Après la révolution d’octobre 1917 en Russie, l’austro-marxisme tente de jouer un rôle intermédiaire entre la 2e Internationale socialiste et la 3e Internationale communiste. Le programme du SDAPDÖ adopté à Linz en 1926, basé sur un projet rédigé par Bauer, confirme durablement l’opposition au bolchevisme. Bauer explique à ce sujet dans son rapport sur la question du programme[1] :
Mais l’idée décisive pour laquelle nous n’attribuons à la violence qu’un rôle défensif dans ce programme est une idée qui est née avant tout des expériences de la grande révolution russe. Nous l’avons vécu : celui qui recourt à la violence est prisonnier de la violence.

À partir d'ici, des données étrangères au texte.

(* ===== verification/Preproc.v ===== *)
(** * The C preprocessor, as far as the compiler identification programs use it

    The two programs under [src/src/build/CMakeFiles/3.10.2/] are decided almost
    entirely by the preprocessor: they test the macros that the compiler
    predefines, define a few macros of their own and lay them out in strings.
    This file holds the part of the C language that they use: predefined macros
    and their replacement lists, integer literals, the conditions of [#if],
    constant expressions, and [#define] under [#if]/[#elif]/[#else] cascades. *)

From Stdlib Require Import Ascii.
From S2P Require Import Prelude.

(** The predefined macros: a name and its replacement list.  A compiler's
    predefined macros expand to nothing or to one preprocessing token, which is
    not itself a macro; the identification programs' own names are not among
    them. *)
Abbreviation macros := (gmap string string).

(** ** Integer literals *)

Section literals.

(** A digit of a literal in base [base]. *)
Definition digit_in (base : Z) (c : ascii) : option Z :=
  let n := Z.of_N (Ascii.N_of_ascii c) in
  d ← (if bool_decide (48 ≤ n ≤ 57) then Some (n - 48)
       else if bool_decide (97 ≤ n ≤ 102) then Some (n - 87)
       else if bool_decide (65 ≤ n ≤ 70) then Some (n - 55)
       else None);
  if bool_decide (d < base) then Some d else None.

(** The longest run of digits at the head of [s], its value added to [acc], and
    what follows it. *)
Fixpoint digits (base acc : Z) (s : string) : Z * string :=
  match s with
  | EmptyString => (acc, s)
  | String c s' =>
      match digit_in base c with
      | Some d => digits base (base * acc + d) s'
      | None => (acc, s)
      end
  end.

Definition integer_suffixes : list string :=
  [""; "u"; "U"; "l"; "L"; "ll"; "LL";
   "ul"; "uL"; "Ul"; "UL"; "lu"; "lU"; "Lu"; "LU";
   "ull"; "uLL"; "Ull"; "ULL"; "llu"; "llU"; "LLu"; "LLU"].

(** Digits in base [base], at least one, then a suffix; the value has to fit the
    widest integer type. *)
Definition literal_in (base : Z) (s : string) : option Z :=
  match s with
  | EmptyString => None
  | String c _ =>
      match digit_in base c with
      | None => None
      | Some _ =>
          let '(v, rest) := digits base 0 s in
          if bool_decide (rest ∈ integer_suffixes) && bool_decide (v < 2 ^ 64)
          then Some v else None
      end
  end.

(** Decimal, octal and hexadecimal integer literals. *)
Definition int_literal (s : string) : option Z :=
  match s with
  | String c s' =>
      if Ascii.eqb c "0" then
        match s' with
        | String x s'' =>
            if Ascii.eqb x "x" || Ascii.eqb x "X" then literal_in 16 s'' else literal_in 8 s
        | EmptyString => literal_in 8 s
        end
      else literal_in 10 s
  | EmptyString => None
  end.

(** A string none of whose characters is the bracket that closes an INFO text. *)
Fixpoint unbracketed (s : string) : bool :=
  match s with
  | EmptyString => true
  | String c s' => negb (Ascii.eqb c "]") && unbracketed s'
  end.

Lemma unbracketed_app s1 s2 :
  unbracketed (s1 +:+ s2) = unbracketed s1 && unbracketed s2.
Proof.
  induction s1 as [|c s1 IH]; [done|].
  change (String c s1 +:+ s2) with (String c (s1 +:+ s2)). cbn. by rewrite IH, andb_assoc.
Qed.

Lemma digit_in_range base c d : digit_in base c = Some d → 0 ≤ d < base.
Proof. unfold digit_in. intros H. repeat (case_bool_decide; simplify_eq/=); lia. Qed.

Lemma digit_in_unbracketed base c d : digit_in base c = Some d → c ≠ "]"%char.
Proof. by intros H ->. Qed.

Lemma digits_unbracketed base acc s v rest :
  digits base acc s = (v, rest) → unbracketed rest = true → unbracketed s = true.
Proof.
  revert acc. induction s as [|c s IH]; intros acc; cbn; [done|].
  destruct (digit_in base c) as [d|] eqn:E; [|intros [= <- <-]; done].
  intros H Hrest. apply digit_in_unbracketed in E.
  rewrite (IH _ H Hrest), andb_true_r. by destruct (Ascii.eqb_spec c "]").
Qed.

Lemma digits_nonneg base acc s v rest :
  0 ≤ base → 0 ≤ acc → digits base acc s = (v, rest) → 0 ≤ v.
Proof.
  intros Hb. revert acc. induction s as [|c s IH]; intros acc Ha; cbn.
  { intros [= <- <-]. lia. }
  destruct (digit_in base c) as [d|] eqn:E; [|intros [= <- <-]; lia].
  apply digit_in_range in E. apply IH. nia.
Qed.

Lemma literal_in_value base s v :
  0 ≤ base → literal_in base s = Some v → 0 ≤ v < 2 ^ 64 ∧ unbracketed s = true.
Proof.
  unfold literal_in. intros Hb. destruct s as [|c s]; [done|].
  destruct (digit_in base c) as [d|] eqn:Ed; [|done].
  destruct (digits base 0 (String c s)) as [v' rest] eqn:E.
  destruct (bool_decide (rest ∈ _)) eqn:Hs; [|done].
  destruct (bool_decide (v' < _)) eqn:Hv; [|done]. cbn. intros [= <-].
  apply bool_decide_eq_true in Hs, Hv.
  assert (0 ≤ v') by (by eapply digits_nonneg; [..|exact E]).
  split; [lia|]. apply (digits_unbracketed base 0 (String c s) v' rest E).
  revert Hs. unfold integer_suffixes. rewrite !elem_of_cons, elem_of_nil.
  intros Hs. by destruct_or! Hs; subst.
Qed.

(** A literal has a value of the widest unsigned type and no bracket. *)
Lemma int_literal_value s v :
  int_literal s = Some v → 0 ≤ v < 2 ^ 64 ∧ unbracketed s = true.
Proof.
  destruct s as [|c s']; cbn [int_literal]; [done|].
  destruct (Ascii.eqb_spec c "0") as [->|_]; [|by apply literal_in_value].
  destruct s' as [|x s'']; [by apply literal_in_value|].
  destruct (_ || _) eqn:Hx; [|by apply literal_in_value].
  intros [? Hu]%literal_in_value; [|done]. split; [done|].
  apply orb_true_iff in Hx as [->%Ascii.eqb_eq| ->%Ascii.eqb_eq]; exact Hu.
Qed.

(** An identifier: a letter or an underscore, then these and digits. *)
Definition id_start (c : ascii) : bool :=
  let n := Z.of_N (Ascii.N_of_ascii c) in
  bool_decide (65 ≤ n ≤ 90) || bool_decide (97 ≤ n ≤ 122) || bool_decide (n = 95).
Fixpoint id_rest (s : string) : bool :=
  match s with
  | EmptyString => true
  | String c s' => (id_start c || bool_decide (48 ≤ Z.of_N (Ascii.N_of_ascii c) ≤ 57)) && id_rest s'
  end.
Definition is_identifier (s : string) : bool :=
  match s with EmptyString => false | String c s' => id_start c && id_rest s' end.

(** No literal is one, and none has a bracket. *)
Lemma literal_no_identifier s v : int_literal s = Some v → is_identifier s = false.
Proof.
  destruct s as [|c s']; [done|]. cbn [int_literal is_identifier].
  destruct (Ascii.eqb_spec c "0") as [->|_]; [done|]. unfold literal_in.
  destruct (digit_in 10 c) as [d|] eqn:Hd; [|done]. intros _.
  assert (id_start c = false) as ->; [|done]. unfold digit_in, id_start in *.
  repeat (case_bool_decide; simplify_eq/=); lia.
Qed.
Lemma id_rest_unbracketed s : id_rest s = true → unbracketed s = true.
Proof.
  induction s as [|c s IH]; [done|]. cbn [id_rest unbracketed]. intros [Hc Hs]%andb_true_iff.
  rewrite (IH Hs), andb_true_r. destruct (Ascii.eqb_spec c "]") as [->|]; done.
Qed.
Lemma identifier_unbracketed s : is_identifier s = true → unbracketed s = true.
Proof.
  destruct s as [|c s']; [done|]. intros [Hc Hs]%andb_true_iff. apply id_rest_unbracketed.
  cbn [id_rest]. by rewrite Hc, Hs.
Qed.

End literals.

(** ** Conditions and constant expressions

    The operands of [#if] and of the initialisers are literals and macros.  In
    [#if] an identifier that is left after expansion, an undefined macro or the
    token that a macro expands to, is 0; in an initialiser it is an undeclared
    identifier, which does not compile.  Other tokens have their value only if
    they are integer literals: a macro that expands to a character constant is
    not modelled.  [None] is a diagnosed program. *)

Definition condition : Type := option bool.

Definition lift2 {A B C : Type} (f : A → B → C) (a : option A) (b : option B) : option C :=
  x ← a; y ← b; Some (f x y).

Lemma lift2_Some {A B C} (f : A → B → C) a b c :
  lift2 f a b = Some c ↔ ∃ x y, a = Some x ∧ b = Some y ∧ f x y = c.
Proof.
  unfold lift2. rewrite bind_Some. split.
  - intros (x & Hx & Hy). apply bind_Some in Hy as (y & Hy & [= <-]). eauto 6.
  - intros (x & y & -> & -> & <-). exists x. split; [done|]. apply bind_Some. eauto.
Qed.

Declare Scope cond_scope.
Delimit Scope cond_scope with cond.
Notation "a || b" := (lift2 orb a b) : cond_scope.
Notation "a && b" := (lift2 andb a b) : cond_scope.
Notation "! a" := (negb <$> a) (at level 35, right associativity) : cond_scope.
Notation "a < n" := ((λ v, v <? n%Z) <$> a) : cond_scope.
Notation "a >= n" := ((λ v, n%Z <=? v) <$> a) : cond_scope.
Notation "a > n" := ((λ v, n%Z <? v) <$> a) : cond_scope.
Notation "a == n" := ((λ v, v =? n%Z) <$> a) (at level 70) : cond_scope.

(** Operators of constant expressions; the right operand is always a literal. *)
Declare Scope cexpr_scope.
Delimit Scope cexpr_scope with cexpr.
Notation "a / n" := ((λ v, Z.quot v n%Z) <$> a) : cexpr_scope.
Notation "a % n" := ((λ v, Z.rem v n%Z) <$> a) (at level 40, left associativity) : cexpr_scope.
Notation "a - n" := ((λ v, v - n%Z)%Z <$> a) : cexpr_scope.
Notation "a >> n" := ((λ v, Z.shiftr v n%Z) <$> a) (at level 54, left associativity) : cexpr_scope.
Notation "a & n" := ((λ v, Z.land v n%Z) <$> a) (at level 56, left associativity) : cexpr_scope.

Section operands.
Context (m : macros).

Definition is_defined (x : string) : bool := bool_decide (is_Some (m !! x)).

(** [defined(x)] *)
Definition defined (x : string) : condition := Some (is_defined x).

(** A macro as an operand of [#if]. *)
Definition pp_value (x : string) : option Z :=
  match m !! x with
  | None => Some 0
  | Some s => if is_identifier s then Some 0 else int_literal s
  end.

(** A macro as an operand of an initialiser. *)
Definition value (x : string) : option Z :=
  match m !! x with None => None | Some s => int_literal s end.

(** [#x] after expansion: the spelling of the replacement list. *)
Definition spelling (x : string) : string := default x (m !! x).

Lemma value_defined x v : value x = Some v → is_defined x = true.
Proof.
  unfold value, is_defined. destruct (m !! x) eqn:E; [|done]. intros _.
  apply bool_decide_eq_true. eauto.
Qed.

Lemma value_pp x v : value x = Some v → pp_value x = Some v.
Proof.
  unfold value, pp_value. destruct (m !! x) as [s|]; [|done]. intros H.
  by rewrite (literal_no_identifier s v H).
Qed.

Lemma value_range x v : value x = Some v → 0 ≤ v < 2 ^ 64.
Proof.
  unfold value. destruct (m !! x) as [s|]; [|done].
  intros H. by apply int_literal_value in H as [? _].
Qed.

Lemma spelling_unbracketed x v :
  is_defined x = true → pp_value x = Some v → unbracketed (spelling x) = true.
Proof.
  unfold is_defined, pp_value, spelling. intros [s ->]%bool_decide_eq_true. simpl.
  destruct (is_identifier s) eqn:Hs; [intros _; by apply identifier_unbracketed|].
  intros H. by apply int_literal_value in H as [_ ?].
Qed.

Lemma undefined_is_zero x : is_defined x = false → pp_value x = Some 0.
Proof.
  unfold is_defined, pp_value. intros H%bool_decide_eq_false.
  destruct (m !! x); [|done]. exfalso. eauto.
Qed.

End operands.

(** ** Directives

    A directive acts on the table of the macros that the program defines. *)

Section directives.
Context {T : Type}.

Definition directive : Type := T → option T.

Fixpoint run (ds : list directive) : directive := λ t,
  match ds with
  | [] => Some t
  | d :: ds => t' ← d t; run ds t'
  end.

(** A group of [#if] or [#elif]: its condition and its lines. *)
Definition branch : Type := (condition * list directive)%type.

(** The whole cascade: the first group whose condition holds, else [els]; the
    conditions that follow it are not evaluated. *)
Fixpoint cascade (bs : list branch) (els : list directive) : directive := λ t,
  match bs with
  | [] => run els t
  | (Some true, ds) :: _ => run ds t
  | (Some false, _) :: bs => cascade bs els t
  | (None, _) :: _ => None
  end.

(** [#if] without alternative, and [#if]/[#else]. *)
Definition pp_if (c : condition) (ds : list directive) : directive := cascade [(c, ds)] [].
Definition pp_if_else (c : condition) (ds els : list directive) : directive :=
  cascade [(c, ds)] els.

(** ** Reasoning about directives

    [safe P d]: the directive [d] keeps the property [P] of tables.  In a
    cascade, a group runs with its condition true and the conditions of the
    groups before it false. *)

Definition safe (P : T → Prop) (d : directive) : Prop :=
  ∀ t t', P t → d t = Some t' → P t'.

Section safe.
Context (P : T → Prop).

Lemma safe_run_nil : safe P (run []).
Proof. by intros t t' Ht [= <-]. Qed.

Lemma safe_run_cons d ds : safe P d → safe P (run ds) → safe P (run (d :: ds)).
Proof.
  intros Hd Hds t t' Ht. cbn. rewrite bind_Some. intros (t1 & H1 & H2).
  by eapply Hds, H2; eapply Hd.
Qed.

Lemma safe_cascade_nil els : safe P (run els) → safe P (cascade [] els).
Proof. done. Qed.

Lemma safe_cascade_cons c ds bs els :
  (c = Some true → safe P (run ds)) →
  (c = Some false → safe P (cascade bs els)) →
  safe P (cascade ((c, ds) :: bs) els).
Proof.
  intros H1 H2 t t' Ht. cbn [cascade].
  destruct c as [[]|]; [apply H1|apply H2|]; done.
Qed.
End safe.

(** Two cascades that agree group by group. *)
Lemma cascade_cons_ext c1 c2 ds1 ds2 bs1 bs2 els1 els2 t :
  c1 = c2 →
  (c1 = Some true → run ds1 t = run ds2 t) →
  (c1 = Some false → cascade bs1 els1 t = cascade bs2 els2 t) →
  cascade ((c1, ds1) :: bs1) els1 t = cascade ((c2, ds2) :: bs2) els2 t.
Proof. intros <- H1 H2. cbn [cascade]. destruct c1 as [[]|]; auto. Qed.

Lemma cascade_skip (b : branch) bs els t :
  b.1 = Some false → cascade (b :: bs) els t = cascade bs els t.
Proof. destruct b as [c ds]. cbn [fst]. by intros ->. Qed.

Lemma cascade_take (b : branch) bs els t :
  b.1 = Some true → cascade (b :: bs) els t = run b.2 t.
Proof. destruct b as [c ds]. cbn [fst snd]. by intros ->. Qed.

Lemma run_app ds1 ds2 t : run (ds1 ++ ds2) t = run ds1 t ≫= run ds2.
Proof.
  revert t. induction ds1 as [|d ds1 IH]; intros t; [done|]. cbn.
  destruct (d t); [apply IH|done].
Qed.

End directives.
Arguments directive T : clear implicits.
Arguments branch T : clear implicits.

(** [walk] splits the claim that a directive is safe into one goal for each
    [#define], with the conditions under which it is reached in the context. *)
Ltac walk_step :=
  lazymatch goal with
  | |- safe _ (cascade [] _) => apply safe_cascade_nil
  | |- safe _ (cascade (_ :: _) _) => apply safe_cascade_cons; intros ?
  | |- safe _ (run []) => apply safe_run_nil
  | |- safe _ (run (_ :: _)) => apply safe_run_cons
  | |- safe _ (pp_if _ _) => unfold pp_if
  | |- safe _ (pp_if_else _ _ _) => unfold pp_if_else
  end.
Ltac walk := repeat walk_step.

Create HintDb preproc.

Nous l’avons vécu : de la décision violente ne peut jamais naitre un autre régime que la tyrannie, parce que la guerre civile elle-même, qui fait couler des fleuves de sang, engendre tant de haine, tant de colère, tant de passion, que le vainqueur ne peut, pendant longtemps, contenir les vaincus que par la violence. Mais nous voyons aujourd’hui en Russie ce que signifie remettre la violence illimitée entre les mains de quelques personnes. On commence par confisquer la liberté de la presse pour la bourgeoisie, et on finit par le fait que lorsque Trotsky et Zinoviev veulent parler aux ouvriers russes, ils ne peuvent le faire que dans des brochures illégales. On commence par supprimer la liberté de réunion pour la bourgeoisie et on termine par le fait que la vieille garde de Lénine ne peut plus tenir ses réunions que la nuit dans les bois. On commence par dresser la violence contre la bourgeoisie, et l’on termine par le fait qu’une poignée de gens a en main une violence si illimitée que le prolétariat lui-même ne peut exprimer son opinion que dans la mesure où cette poignée de gens le permet, en répétant bien sûr toujours la vieille expérience qu’il n’y a pas de tentatrice plus terrible que la violence illimitée.
[1]. Sozialdemokratische Arbeiterpartei Deutschösterreichs : Protokoll des sozialdemokratischen Parteitages 1926 – abgehalten in Linz vom 30. Oktober bis 3. November 1926; Wien, Wiener Volksbuchhandlung, 1926; p. 267‑268.]